Levantou os olhos imediatamente do líquido âmbar e forte do copo que tinha em mãos para o rosto de Malfoy. O loiro tinha os cabelos bagunçados, olhos injetados de sono, e vestia um conjunto de calça e blusa de malha cinza, mas ainda assim parecia imponente enquanto impunha o tom do diálogo, sempre iniciado de forma direta.

— Por que está tão preocupado que eles saibam ou não?

— Não estou preocupado. – Ele deu de ombros e espichou-se no sofá, tapando os olhos com o braço. – Não com eles.

Hermione o examinou brevemente, considerando que em momento algum de sua pacata vida imaginara a possibilidade de desenvolver aquele tipo de conversa com Draco Malfoy. Ainda não se conformava com o cuidado forjado superficialmente em uma semana altamente estressante para ambos, afinal ele confirmara sem entrar em mais detalhes que seu noivado realmente acabara.
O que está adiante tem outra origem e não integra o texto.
Lemma next_pos_bounds e x : 0 <= e <= 64 -> in_u 64 x -> x < next_pos e x <= 2 ^ 64.
Proof.
  intros He [H0 H1]. unfold next_pos. set (B := 2 ^ (64 - e)).
  assert (HB : 0 < B) by (apply Z.pow_pos_nonneg; lia).
  pose proof (Z.div_mod x B ltac:(lia)). pose proof (Z.mod_pos_bound x B HB).
  split; [lia|]. replace (2 ^ 64) with (2 ^ e * B) in *.
  2:{ unfold B. rewrite <- Z.pow_add_r by lia. f_equal. lia. }
  assert (x / B < 2 ^ e) by (apply Z.div_lt_upper_bound; lia). nia.
Qed.

(** When the cursor has left the bits that only the larger mask covers. *)
Lemma expand_stop v e0 e1 :
  in_u 64 v -> 0 <= e0 <= e1 -> e1 <= 64 -> rev v mod 2 ^ (64 - e1) = 0 ->
  (Z.land v (Z.lxor (Z.ones e0) (Z.ones e1)) =? 0) = (rev v mod 2 ^ (64 - e0) =? 0).
Proof.
  intros Hv H0 H1 Hm.
  assert (Hlow : forall j, 0 <= j < 64 - e1 -> Z.testbit (rev v) j = false).
  { intros j Hj. rewrite <- (Z.mod_pow2_bits_low _ (64 - e1)) by lia. by rewrite Hm, Z.bits_0. }
  apply Bool.eq_iff_eq_true. rewrite !Z.eqb_eq. split; intros Hz; apply Z.bits_inj'; intros i Hi; rewrite Z.bits_0.
  - destruct (Z.lt_ge_cases i (64 - e0)); [|by apply Z.mod_pow2_bits_high; lia].
    rewrite Z.mod_pow2_bits_low by lia. destruct (Z.lt_ge_cases i (64 - e1)); [by apply Hlow|].
    rewrite rev_bits by (done || lia).
    assert (Hb : Z.testbit (Z.land v (Z.lxor (Z.ones e0) (Z.ones e1))) (63 - i) = false)
      by (by rewrite Hz, Z.bits_0).
    rewrite Z.land_spec, Z.lxor_spec, !Z.testbit_ones_nonneg in Hb by lia.
    rewrite (proj2 (Z.ltb_ge _ e0)), (proj2 (Z.ltb_lt _ e1)), andb_true_r in Hb by lia. done.
  - rewrite Z.land_spec, Z.lxor_spec, !Z.testbit_ones_nonneg by lia.
    destruct (Z.ltb_spec i e0), (Z.ltb_spec i e1); cbn; try apply andb_false_r; [lia|].
    rewrite andb_true_r. replace i with (63 - (63 - i)) by lia. rewrite <- rev_bits by (done || lia).
    rewrite <- (Z.mod_pow2_bits_low _ (64 - e0)) by lia. by rewrite Hz, Z.bits_0.
Qed.

Lemma next_pos_expand e0 e1 x :
  0 <= e0 <= e1 -> e1 <= 64 ->
  next_pos e1 x mod 2 ^ (64 - e1) = 0 /\ next_pos e1 x <= next_pos e0 x /\
  (next_pos e1 x mod 2 ^ (64 - e0) = 0 -> next_pos e1 x = next_pos e0 x) /\
  (next_pos e1 x mod 2 ^ (64 - e0) <> 0 -> next_pos e0 (next_pos e1 x) = next_pos e0 x).
Proof.
  intros H0 H1. unfold next_pos. set (A := 2 ^ (64 - e1)). set (c := 2 ^ (e1 - e0)).
  assert (HA : 0 < A) by (apply Z.pow_pos_nonneg; lia).
  assert (Hc : 0 < c) by (apply Z.pow_pos_nonneg; lia).
  assert (HB : 2 ^ (64 - e0) = A * c).
  { unfold A, c. rewrite <- Z.pow_add_r by lia. f_equal. lia. }
  rewrite HB. rewrite <- Z.div_div by lia. set (q := x / A).
  pose proof (Z.div_mod q c ltac:(lia)) as Hq. pose proof (Z.mod_pos_bound q c Hc) as Hqm.
  assert (Hmod : ((q + 1) * A) mod (A * c) = A * ((q + 1) mod c)).
  { rewrite (Z.mul_comm (q + 1) A). apply Z.mul_mod_distr_l; lia. }
  split_and!.
  - apply Z.mod_mul. lia.
  - nia.
  - rewrite Hmod. intros Hz. assert (Hz' : (q + 1) mod c = 0) by nia.
    apply Z.div_exact in Hz'; [|lia]. assert ((q + 1) / c = q / c + 1); [|nia]. nia.
  - rewrite Hmod. intros Hnz. assert (Hnz' : (q + 1) mod c <> 0) by nia.
    rewrite <- Z.div_div, Z.div_mul by lia. f_equal. f_equal.
    assert (q mod c <> c - 1).
    { intros E. apply Hnz'. replace (q + 1) with ((q / c + 1) * c) by nia. apply Z.mod_mul. lia. }
    symmetry. apply (Z.div_unique _ _ _ (q mod c + 1)); lia.
Qed.

(** ** One call *)

Section scan.
Context {K V C : Type} `{EqDecision K} `{Countable C}.
Context (type : dictType K V) (canon : K -> C) `{!DictLaws type canon}.
Implicit Types (w : world K V).

Abbreviation wf := (wf type canon).

(** The entries of the bucket of hash [h] are among the visited ones. *)
Definition covers (tb : list (list loc)) (e h : Z) (visited : list loc) : Prop :=
  forall b l, tb !! Z.to_nat (Z.land h (Z.ones e)) = Some b -> l ∈ b -> l ∈ visited.

Lemma land_index h e tb : 0 <= e -> Z.of_nat (length tb) = 2 ^ e ->
  exists b : list loc, tb !! Z.to_nat (Z.land h (Z.ones e)) = Some b /\ 0 <= Z.land h (Z.ones e).
Proof.
  intros He Hl. rewrite Z.land_ones by done. pose proof (Z.mod_pos_bound h (2 ^ e) ltac:(lia)).
  destruct (lookup_lt_is_Some_2 tb (Z.to_nat (h mod 2 ^ e))) as [b Hb]; [lia|]. eauto with lia.
Qed.

Lemma scan_expand_spec i tb e0 e1 fuel : forall v w,
  ht_table (ht (w_dict w) i) = Some tb -> Z.of_nat (length tb) = 2 ^ e1 ->
  0 <= e0 <= e1 -> e1 <= 64 -> in_u 64 v ->
  next_pos e0 (rev v) - rev v / 2 ^ (64 - e1) * 2 ^ (64 - e1) <= Z.of_nat fuel * 2 ^ (64 - e1) ->
  wp (scan_expand fuel i (Z.ones e0) (Z.ones e1) v) w (λ r w', w' = w /\ in_u 64 (fst r) /\
    rev (fst r) = u64 (next_pos e0 (rev v)) /\
    forall h, in_u 64 h -> rev v <= rev h < next_pos e0 (rev v) -> covers tb e1 h (snd r)).
Proof.
  induction fuel as [|fuel IH]; intros v w Ht Hl H0 H1 Hv Hf.
  { pose proof (next_pos_bounds e0 (rev v) ltac:(lia) (rev_range v)).
    pose proof (Z.mul_div_le (rev v) (2 ^ (64 - e1)) ltac:(lia)). lia. }
  cbn [scan_expand]. destruct (land_index v e1 tb ltac:(lia) Hl) as (b & Hb & Hb0).
  eapply wp_bind, wp_get_bucket; [done..|].
  destruct (next_cursor_pos v e1 Hv ltac:(lia)) as [Hv1 Hr1].
  set (v1 := next_cursor v (Z.ones e1)) in *. set (x := rev v) in *.
  destruct (next_pos_expand e0 e1 x H0 H1) as (Hm1 & Hle & Hstop & Hgo).
  pose proof (next_pos_bounds e1 x ltac:(lia) (rev_range v)) as Hb1.
  pose proof (next_pos_bounds e0 x ltac:(lia) (rev_range v)) as Hb2.
  set (A := 2 ^ (64 - e1)) in *. assert (HA : 0 < A) by (apply Z.pow_pos_nonneg; lia).
  assert (Hcov : forall h, in_u 64 h -> x <= rev h < next_pos e1 x -> covers tb e1 h b).
  { intros h Hh Hx b' l Hb' Hl'.
    assert (Heq : Z.land h (Z.ones e1) = Z.land v (Z.ones e1)).
    { apply bucket_position; [done..|lia|]. fold A x. unfold next_pos in Hx. fold A in Hx.
      pose proof (Z.mul_div_le x A HA). symmetry. apply (Z.div_unique _ _ _ (rev h - x / A * A)); lia. }
    rewrite Heq in Hb'. by simplify_eq. }
  assert (Hdiv : 2 ^ 64 mod A = 0).
  { unfold A. replace 64 with (e1 + (64 - e1)) at 1 by lia. rewrite Z.pow_add_r by lia.
    apply Z.mod_mul. lia. }
  assert (Hrm : rev v1 mod A = 0).
  { rewrite Hr1. unfold wrapu. rewrite Z.mod_mod_divide; [done|].
    apply Z.mod_divide; [lia|done]. }
  rewrite (expand_stop v1 e0 e1 Hv1 H0 H1 Hrm).
  assert (Hdiv0 : (2 ^ (64 - e0) | 2 ^ 64)).
  { exists (2 ^ e0). rewrite <- Z.pow_add_r by lia. f_equal. lia. }
  assert (Hr0 : rev v1 mod 2 ^ (64 - e0) = next_pos e1 x mod 2 ^ (64 - e0)).
  { rewrite Hr1. unfold wrapu. by rewrite Z.mod_mod_divide. }
  rewrite Hr0. destruct (Z.eqb_spec (next_pos e1 x mod 2 ^ (64 - e0)) 0) as [Hz|Hnz].
  - apply wp_ret. cbn [fst snd]. rewrite <- (Hstop Hz).
    split; [reflexivity|]. split; [exact Hv1|]. split; [exact Hr1|exact Hcov].
  - assert (Hlt : next_pos e1 x < 2 ^ 64).
    { destruct (Z.eq_dec (next_pos e1 x) (2 ^ 64)) as [E|]; [|lia]. exfalso. apply Hnz. rewrite E.
      by apply Z.mod_divide; [lia|]. }
    assert (Hx1 : rev v1 = next_pos e1 x).
    { rewrite Hr1. apply wrapu_small. unfold in_u. destruct (rev_range v) as [Hx0 _]. fold x in Hx0. lia. }
    apply wp_bind. eapply wp_mono; [apply (IH v1 w Ht Hl H0 H1 Hv1)|].
    + rewrite Hx1, (Hgo Hnz). fold A. replace (next_pos e1 x / A) with (x / A + 1).
      * rewrite Nat2Z.inj_succ in Hf. lia.
      * unfold next_pos. fold A. by rewrite Z.div_mul by lia.
    + intros [v2 rest] w' (-> & Hv2 & Hr2 & Hcov2). cbn [fst snd] in *.
      rewrite Hx1, (Hgo Hnz) in Hr2, Hcov2. apply wp_ret. cbn [fst snd].
      split; [reflexivity|]. split; [exact Hv2|]. split; [exact Hr2|].
      intros h Hh Hx b' l Hb' Hl'. apply elem_of_app.
      destruct (Z.lt_ge_cases (rev h) (next_pos e1 x)).
      * left. exact (Hcov h Hh ltac:(lia) b' l Hb' Hl').
      * right. exact (Hcov2 h Hh ltac:(lia) b' l Hb' Hl').
Qed.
Ela, por sua vez, falava sobre o acontecimento mais traumático e íntimo de sua vida com um quase completo estranho, mas, por comodidade, era assim que preferia. Ele não tocava diretamente no assunto, apesar de conversarem sobre como estava e sobre as decisões que tomava, as quais na maioria das vezes não concordavam. Porém, de uma forma estranha e surpreendente, Malfoy a entendia e era isso que procurava: compreensão, sem cobranças.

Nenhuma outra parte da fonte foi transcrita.